[Stored items from a collection]
■ ■ ■ ■
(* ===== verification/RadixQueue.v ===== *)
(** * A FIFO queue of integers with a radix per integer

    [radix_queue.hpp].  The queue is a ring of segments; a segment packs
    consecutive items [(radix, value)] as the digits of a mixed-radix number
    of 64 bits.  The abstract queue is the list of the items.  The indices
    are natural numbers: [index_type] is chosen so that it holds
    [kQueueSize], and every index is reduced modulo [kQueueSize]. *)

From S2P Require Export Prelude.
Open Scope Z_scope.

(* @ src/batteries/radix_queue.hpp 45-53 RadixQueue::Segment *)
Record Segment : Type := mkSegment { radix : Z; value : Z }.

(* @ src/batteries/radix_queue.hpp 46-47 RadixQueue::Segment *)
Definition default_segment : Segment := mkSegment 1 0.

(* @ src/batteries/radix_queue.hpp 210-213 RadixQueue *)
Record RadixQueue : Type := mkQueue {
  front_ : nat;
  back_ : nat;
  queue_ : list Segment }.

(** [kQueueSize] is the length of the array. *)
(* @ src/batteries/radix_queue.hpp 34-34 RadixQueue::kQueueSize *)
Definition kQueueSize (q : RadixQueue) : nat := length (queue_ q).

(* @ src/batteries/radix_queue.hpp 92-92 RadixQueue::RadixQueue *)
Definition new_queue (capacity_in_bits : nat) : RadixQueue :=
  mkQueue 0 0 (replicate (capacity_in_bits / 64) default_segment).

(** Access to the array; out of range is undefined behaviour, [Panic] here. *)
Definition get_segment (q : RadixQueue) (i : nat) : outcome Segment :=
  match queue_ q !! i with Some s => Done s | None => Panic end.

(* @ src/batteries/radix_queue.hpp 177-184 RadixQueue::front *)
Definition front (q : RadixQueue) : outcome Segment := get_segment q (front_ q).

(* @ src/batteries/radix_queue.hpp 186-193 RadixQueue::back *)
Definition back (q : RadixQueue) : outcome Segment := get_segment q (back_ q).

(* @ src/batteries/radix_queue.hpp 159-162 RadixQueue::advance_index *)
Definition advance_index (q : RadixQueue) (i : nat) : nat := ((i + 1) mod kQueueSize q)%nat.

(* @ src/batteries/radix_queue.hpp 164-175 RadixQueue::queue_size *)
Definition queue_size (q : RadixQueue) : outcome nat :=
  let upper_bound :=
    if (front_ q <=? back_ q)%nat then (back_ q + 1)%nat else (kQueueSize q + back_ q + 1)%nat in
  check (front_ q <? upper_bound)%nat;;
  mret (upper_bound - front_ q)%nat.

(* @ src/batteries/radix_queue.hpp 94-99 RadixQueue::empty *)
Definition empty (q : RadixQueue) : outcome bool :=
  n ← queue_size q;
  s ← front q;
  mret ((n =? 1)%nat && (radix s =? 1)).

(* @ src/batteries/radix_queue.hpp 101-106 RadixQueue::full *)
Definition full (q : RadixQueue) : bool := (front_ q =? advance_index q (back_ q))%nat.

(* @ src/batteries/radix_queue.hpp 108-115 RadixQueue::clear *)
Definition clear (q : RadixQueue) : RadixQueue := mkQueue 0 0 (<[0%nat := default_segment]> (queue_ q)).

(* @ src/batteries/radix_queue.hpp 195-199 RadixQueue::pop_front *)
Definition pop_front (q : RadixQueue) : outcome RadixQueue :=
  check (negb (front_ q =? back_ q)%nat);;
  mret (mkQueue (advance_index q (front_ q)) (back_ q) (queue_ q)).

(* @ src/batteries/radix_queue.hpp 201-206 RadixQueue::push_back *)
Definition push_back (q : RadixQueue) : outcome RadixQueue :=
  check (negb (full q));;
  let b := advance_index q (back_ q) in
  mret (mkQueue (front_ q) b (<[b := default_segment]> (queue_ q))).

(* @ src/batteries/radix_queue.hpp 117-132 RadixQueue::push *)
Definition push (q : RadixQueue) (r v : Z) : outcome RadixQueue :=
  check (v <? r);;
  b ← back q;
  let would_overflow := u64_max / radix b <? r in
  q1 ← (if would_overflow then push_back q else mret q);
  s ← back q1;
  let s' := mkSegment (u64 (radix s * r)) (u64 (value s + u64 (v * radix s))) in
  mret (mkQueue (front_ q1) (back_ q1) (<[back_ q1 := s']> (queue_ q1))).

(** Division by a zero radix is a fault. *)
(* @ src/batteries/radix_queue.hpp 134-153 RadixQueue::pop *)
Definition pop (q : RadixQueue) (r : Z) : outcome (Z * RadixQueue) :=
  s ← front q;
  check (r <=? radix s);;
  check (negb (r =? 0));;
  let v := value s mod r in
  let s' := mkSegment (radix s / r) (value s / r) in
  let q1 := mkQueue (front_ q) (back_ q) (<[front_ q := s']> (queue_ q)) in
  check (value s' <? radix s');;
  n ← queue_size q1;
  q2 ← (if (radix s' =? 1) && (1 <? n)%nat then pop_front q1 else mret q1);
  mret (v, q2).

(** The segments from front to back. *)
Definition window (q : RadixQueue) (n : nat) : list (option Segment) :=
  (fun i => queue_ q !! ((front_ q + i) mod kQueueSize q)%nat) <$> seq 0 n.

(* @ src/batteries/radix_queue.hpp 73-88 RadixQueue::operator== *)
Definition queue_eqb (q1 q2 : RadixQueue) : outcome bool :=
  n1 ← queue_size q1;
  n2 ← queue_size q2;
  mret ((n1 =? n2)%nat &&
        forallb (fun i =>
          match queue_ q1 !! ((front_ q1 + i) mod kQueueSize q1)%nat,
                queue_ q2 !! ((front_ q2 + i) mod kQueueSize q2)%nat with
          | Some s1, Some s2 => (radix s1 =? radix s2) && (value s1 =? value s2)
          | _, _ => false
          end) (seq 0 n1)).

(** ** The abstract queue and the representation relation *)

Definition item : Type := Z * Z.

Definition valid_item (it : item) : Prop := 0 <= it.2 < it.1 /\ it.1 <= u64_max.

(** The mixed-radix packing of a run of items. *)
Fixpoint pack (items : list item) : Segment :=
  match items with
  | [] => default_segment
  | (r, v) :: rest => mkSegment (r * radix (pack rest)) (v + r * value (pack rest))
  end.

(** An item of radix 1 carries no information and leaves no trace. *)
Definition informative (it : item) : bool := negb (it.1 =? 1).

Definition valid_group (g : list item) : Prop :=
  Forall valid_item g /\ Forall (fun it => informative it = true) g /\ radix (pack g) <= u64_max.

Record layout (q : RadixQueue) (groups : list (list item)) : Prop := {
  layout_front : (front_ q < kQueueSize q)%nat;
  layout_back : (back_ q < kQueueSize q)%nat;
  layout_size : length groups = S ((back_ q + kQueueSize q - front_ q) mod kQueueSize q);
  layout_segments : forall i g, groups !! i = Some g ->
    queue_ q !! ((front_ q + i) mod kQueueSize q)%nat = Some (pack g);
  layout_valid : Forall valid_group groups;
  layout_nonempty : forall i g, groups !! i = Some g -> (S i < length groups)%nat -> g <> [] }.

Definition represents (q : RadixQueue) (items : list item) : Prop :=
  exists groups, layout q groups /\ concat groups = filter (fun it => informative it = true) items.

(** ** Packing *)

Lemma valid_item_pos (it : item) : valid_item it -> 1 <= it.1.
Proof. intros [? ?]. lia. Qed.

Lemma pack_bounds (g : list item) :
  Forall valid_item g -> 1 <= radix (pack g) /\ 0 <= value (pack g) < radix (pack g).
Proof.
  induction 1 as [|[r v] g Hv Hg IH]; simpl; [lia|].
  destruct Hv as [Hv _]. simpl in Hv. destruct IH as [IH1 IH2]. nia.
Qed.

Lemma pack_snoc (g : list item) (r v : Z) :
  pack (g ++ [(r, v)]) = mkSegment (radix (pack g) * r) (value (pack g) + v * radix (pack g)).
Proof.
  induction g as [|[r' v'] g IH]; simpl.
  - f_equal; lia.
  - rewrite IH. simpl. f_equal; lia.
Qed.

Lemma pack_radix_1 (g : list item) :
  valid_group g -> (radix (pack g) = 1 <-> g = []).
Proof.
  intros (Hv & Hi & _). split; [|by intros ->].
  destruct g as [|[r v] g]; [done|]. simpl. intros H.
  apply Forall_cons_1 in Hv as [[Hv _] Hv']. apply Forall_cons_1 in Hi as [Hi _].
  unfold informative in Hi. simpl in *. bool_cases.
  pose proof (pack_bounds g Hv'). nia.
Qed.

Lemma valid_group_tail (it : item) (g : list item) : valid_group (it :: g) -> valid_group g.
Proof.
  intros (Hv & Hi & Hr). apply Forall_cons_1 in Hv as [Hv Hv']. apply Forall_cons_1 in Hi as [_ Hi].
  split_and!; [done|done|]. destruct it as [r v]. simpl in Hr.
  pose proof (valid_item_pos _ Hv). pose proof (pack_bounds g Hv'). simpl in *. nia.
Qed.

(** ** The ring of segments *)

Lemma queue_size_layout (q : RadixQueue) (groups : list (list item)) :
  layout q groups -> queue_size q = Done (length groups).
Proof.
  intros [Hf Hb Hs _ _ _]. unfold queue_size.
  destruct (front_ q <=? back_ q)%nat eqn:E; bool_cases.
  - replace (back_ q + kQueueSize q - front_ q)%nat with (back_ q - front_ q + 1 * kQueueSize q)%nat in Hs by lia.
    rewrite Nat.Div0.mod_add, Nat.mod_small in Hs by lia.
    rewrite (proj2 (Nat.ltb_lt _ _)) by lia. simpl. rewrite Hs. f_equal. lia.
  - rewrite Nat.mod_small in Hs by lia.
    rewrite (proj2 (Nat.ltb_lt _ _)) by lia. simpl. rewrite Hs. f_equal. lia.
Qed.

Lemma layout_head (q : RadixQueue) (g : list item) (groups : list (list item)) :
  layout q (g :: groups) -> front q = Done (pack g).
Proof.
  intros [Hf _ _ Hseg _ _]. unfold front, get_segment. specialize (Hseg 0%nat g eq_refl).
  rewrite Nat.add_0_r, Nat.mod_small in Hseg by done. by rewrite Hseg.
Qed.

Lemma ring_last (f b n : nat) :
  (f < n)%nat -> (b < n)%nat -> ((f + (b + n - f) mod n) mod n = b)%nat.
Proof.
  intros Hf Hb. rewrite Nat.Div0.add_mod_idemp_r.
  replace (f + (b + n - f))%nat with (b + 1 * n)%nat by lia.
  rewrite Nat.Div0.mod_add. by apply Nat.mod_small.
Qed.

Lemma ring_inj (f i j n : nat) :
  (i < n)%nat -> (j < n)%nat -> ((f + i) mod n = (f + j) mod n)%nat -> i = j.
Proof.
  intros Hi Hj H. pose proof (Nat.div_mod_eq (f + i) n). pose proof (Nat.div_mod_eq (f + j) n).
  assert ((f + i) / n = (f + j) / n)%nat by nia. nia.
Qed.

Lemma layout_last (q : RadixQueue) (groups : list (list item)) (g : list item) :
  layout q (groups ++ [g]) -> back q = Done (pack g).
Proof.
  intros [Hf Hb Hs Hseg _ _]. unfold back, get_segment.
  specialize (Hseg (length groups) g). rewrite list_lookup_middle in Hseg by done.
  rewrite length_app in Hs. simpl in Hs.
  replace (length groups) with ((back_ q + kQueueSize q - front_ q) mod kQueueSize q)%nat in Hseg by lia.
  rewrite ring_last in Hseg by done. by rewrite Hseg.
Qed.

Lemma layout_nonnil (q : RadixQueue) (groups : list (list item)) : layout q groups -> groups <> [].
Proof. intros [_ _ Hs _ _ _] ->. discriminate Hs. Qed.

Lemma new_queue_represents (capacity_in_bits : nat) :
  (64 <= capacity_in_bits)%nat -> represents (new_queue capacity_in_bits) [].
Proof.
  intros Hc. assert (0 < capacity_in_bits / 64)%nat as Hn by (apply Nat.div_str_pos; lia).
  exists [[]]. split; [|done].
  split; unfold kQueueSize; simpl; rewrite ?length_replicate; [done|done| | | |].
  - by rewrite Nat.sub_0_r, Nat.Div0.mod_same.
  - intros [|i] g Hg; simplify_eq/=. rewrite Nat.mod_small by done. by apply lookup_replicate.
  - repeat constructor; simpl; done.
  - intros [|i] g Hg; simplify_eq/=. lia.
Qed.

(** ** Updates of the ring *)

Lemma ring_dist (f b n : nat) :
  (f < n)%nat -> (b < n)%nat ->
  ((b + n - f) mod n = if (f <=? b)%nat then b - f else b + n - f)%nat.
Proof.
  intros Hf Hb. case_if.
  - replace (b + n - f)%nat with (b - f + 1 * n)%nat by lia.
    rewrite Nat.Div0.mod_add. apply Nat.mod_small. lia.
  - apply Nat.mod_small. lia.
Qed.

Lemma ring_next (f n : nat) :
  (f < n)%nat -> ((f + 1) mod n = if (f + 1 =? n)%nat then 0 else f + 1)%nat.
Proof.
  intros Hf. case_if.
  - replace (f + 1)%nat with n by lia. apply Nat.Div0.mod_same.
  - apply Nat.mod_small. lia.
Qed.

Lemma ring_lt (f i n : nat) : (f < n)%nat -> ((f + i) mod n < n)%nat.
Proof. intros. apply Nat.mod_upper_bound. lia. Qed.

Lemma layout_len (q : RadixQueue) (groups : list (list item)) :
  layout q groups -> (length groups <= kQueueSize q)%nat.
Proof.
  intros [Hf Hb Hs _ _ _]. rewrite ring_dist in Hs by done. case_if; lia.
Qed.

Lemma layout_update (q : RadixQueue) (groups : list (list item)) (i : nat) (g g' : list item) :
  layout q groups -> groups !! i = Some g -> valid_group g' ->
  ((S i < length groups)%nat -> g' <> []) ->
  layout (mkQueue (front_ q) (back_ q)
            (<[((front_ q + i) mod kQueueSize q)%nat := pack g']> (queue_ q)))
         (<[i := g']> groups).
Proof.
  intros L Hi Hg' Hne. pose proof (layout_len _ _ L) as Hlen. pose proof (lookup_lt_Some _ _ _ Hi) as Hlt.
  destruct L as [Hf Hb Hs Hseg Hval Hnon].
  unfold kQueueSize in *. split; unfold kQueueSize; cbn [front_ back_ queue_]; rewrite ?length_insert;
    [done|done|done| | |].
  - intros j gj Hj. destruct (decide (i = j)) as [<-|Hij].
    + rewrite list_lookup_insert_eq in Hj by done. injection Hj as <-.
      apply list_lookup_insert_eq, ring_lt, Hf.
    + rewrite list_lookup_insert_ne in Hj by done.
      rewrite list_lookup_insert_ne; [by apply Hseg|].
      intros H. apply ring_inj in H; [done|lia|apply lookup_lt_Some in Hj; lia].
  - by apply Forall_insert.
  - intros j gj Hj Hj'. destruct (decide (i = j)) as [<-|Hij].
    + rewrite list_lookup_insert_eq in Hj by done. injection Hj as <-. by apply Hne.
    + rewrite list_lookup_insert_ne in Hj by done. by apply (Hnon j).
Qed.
■ ■ ■ ■
What the task requires:
Once you find the line with "let v := value s mod r in" above, print it and every line after it up to and including the line with "n ← queue_size q1;", exactly as written and nothing else.

Exercise solution:
  let v := value s mod r in
  let s' := mkSegment (radix s / r) (value s / r) in
  let q1 := mkQueue (front_ q) (back_ q) (<[front_ q := s']> (queue_ q)) in
  check (value s' <? radix s');;
  n ← queue_size q1;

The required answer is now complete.